== Segment start ==
Fixpoint _decode_typed_json_node (node : Json) : result Json :=
  match node with
  | JList (JStr tag :: rest) =>
      let unknown := malformed "unknown typed JSON node" in
      match rest with
      | [] => if String.eqb tag "null" then Ok JNull else unknown
      | [JBool b] => if String.eqb tag "bool" then Ok (JBool b) else unknown
      | [JStr s] =>
          if String.eqb tag "int" then
            match int_of_str s with Some n => Ok (JInt n) | None => malformed "invalid integer" end
          else if String.eqb tag "decimal" then
            match decimal_of_str s with
            | Some (Finite d) => Ok (JDecimal d)
            | Some NonFinite => malformed "non-finite Decimal"
            | None => malformed "invalid Decimal"
            end
          else if String.eqb tag "string" then Ok (JStr s)
          else unknown
      | [JList nodes] =>
          if String.eqb tag "array" then
            let! items := (fix all nodes := match nodes with
              | [] => Ok []
              | node :: nodes =>
                  let! item := _decode_typed_json_node node in
                  let! items := all nodes in
                  Ok (item :: items)
              end) nodes in
            Ok (JList items)
          else if String.eqb tag "object" then
            let! items := (fix all keys nodes := match nodes with
              | [] => Ok []
              | JList [JStr key; node] :: nodes =>
                  raise RuntimeError "catalog lifecycle contains malformed object" when bool_decide (key ∈ keys);;
                  let! item := _decode_typed_json_node node in
                  let! items := all (key :: keys) nodes in
                  Ok ((key, item) :: items)
              | _ => malformed "malformed object"
              end) [] nodes in
            Ok (JDict items)
          else unknown
      | _ => unknown
      end
  | _ => malformed "malformed typed JSON"
  end.

(** ** The round trip of typed nodes *)
Lemma json_nested_ind (P : Json -> Prop) :
  P JNull -> (forall b, P (JBool b)) -> (forall n, P (JInt n)) -> (forall d, P (JDecimal d)) ->
  (forall s, P (JStr s)) -> (forall items, Forall P items -> P (JList items)) ->
  (forall items, Forall (fun kv => P kv.2) items -> P (JDict items)) -> forall j, P j.
Proof.
  intros Hn Hb Hi Hd Hs Hl Hm. fix go 1. intros [|b|n|d|s|items|items].
  1-5: clear go; auto.
  - apply Hl. induction items as [|j items IH]; constructor; [apply go|exact IH].
  - apply Hm. induction items as [|[k j] items IH]; constructor; [apply go|exact IH].
Qed.

(** No dictionary names a key twice. *)
Fixpoint json_wf (j : Json) : bool :=
  match j with
  | JList items => forallb json_wf items
  | JDict items => unique (items.*1) && forallb (fun kv => json_wf kv.2) items
  | _ => true
  end.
== Segment end ==
Please transcribe only the lines in the records above running from the line that has "JNull else unknown" through the line that has "(forall s, P", both included, exactly as they appear.

      | [] => if String.eqb tag "null" then Ok JNull else unknown
      | [JBool b] => if String.eqb tag "bool" then Ok (JBool b) else unknown
      | [JStr s] =>
          if String.eqb tag "int" then
            match int_of_str s with Some n => Ok (JInt n) | None => malformed "invalid integer" end
          else if String.eqb tag "decimal" then
            match decimal_of_str s with
            | Some (Finite d) => Ok (JDecimal d)
            | Some NonFinite => malformed "non-finite Decimal"
            | None => malformed "invalid Decimal"
            end
          else if String.eqb tag "string" then Ok (JStr s)
          else unknown
      | [JList nodes] =>
          if String.eqb tag "array" then
            let! items := (fix all nodes := match nodes with
              | [] => Ok []
              | node :: nodes =>
                  let! item := _decode_typed_json_node node in
                  let! items := all nodes in
                  Ok (item :: items)
              end) nodes in
            Ok (JList items)
          else if String.eqb tag "object" then
            let! items := (fix all keys nodes := match nodes with
              | [] => Ok []
              | JList [JStr key; node] :: nodes =>
                  raise RuntimeError "catalog lifecycle contains malformed object" when bool_decide (key ∈ keys);;
                  let! item := _decode_typed_json_node node in
                  let! items := all (key :: keys) nodes in
                  Ok ((key, item) :: items)
              | _ => malformed "malformed object"
              end) [] nodes in
            Ok (JDict items)
          else unknown
      | _ => unknown
      end
  | _ => malformed "malformed typed JSON"
  end.

(** ** The round trip of typed nodes *)
Lemma json_nested_ind (P : Json -> Prop) :
  P JNull -> (forall b, P (JBool b)) -> (forall n, P (JInt n)) -> (forall d, P (JDecimal d)) ->
  (forall s, P (JStr s)) -> (forall items, Forall P items -> P (JList items)) ->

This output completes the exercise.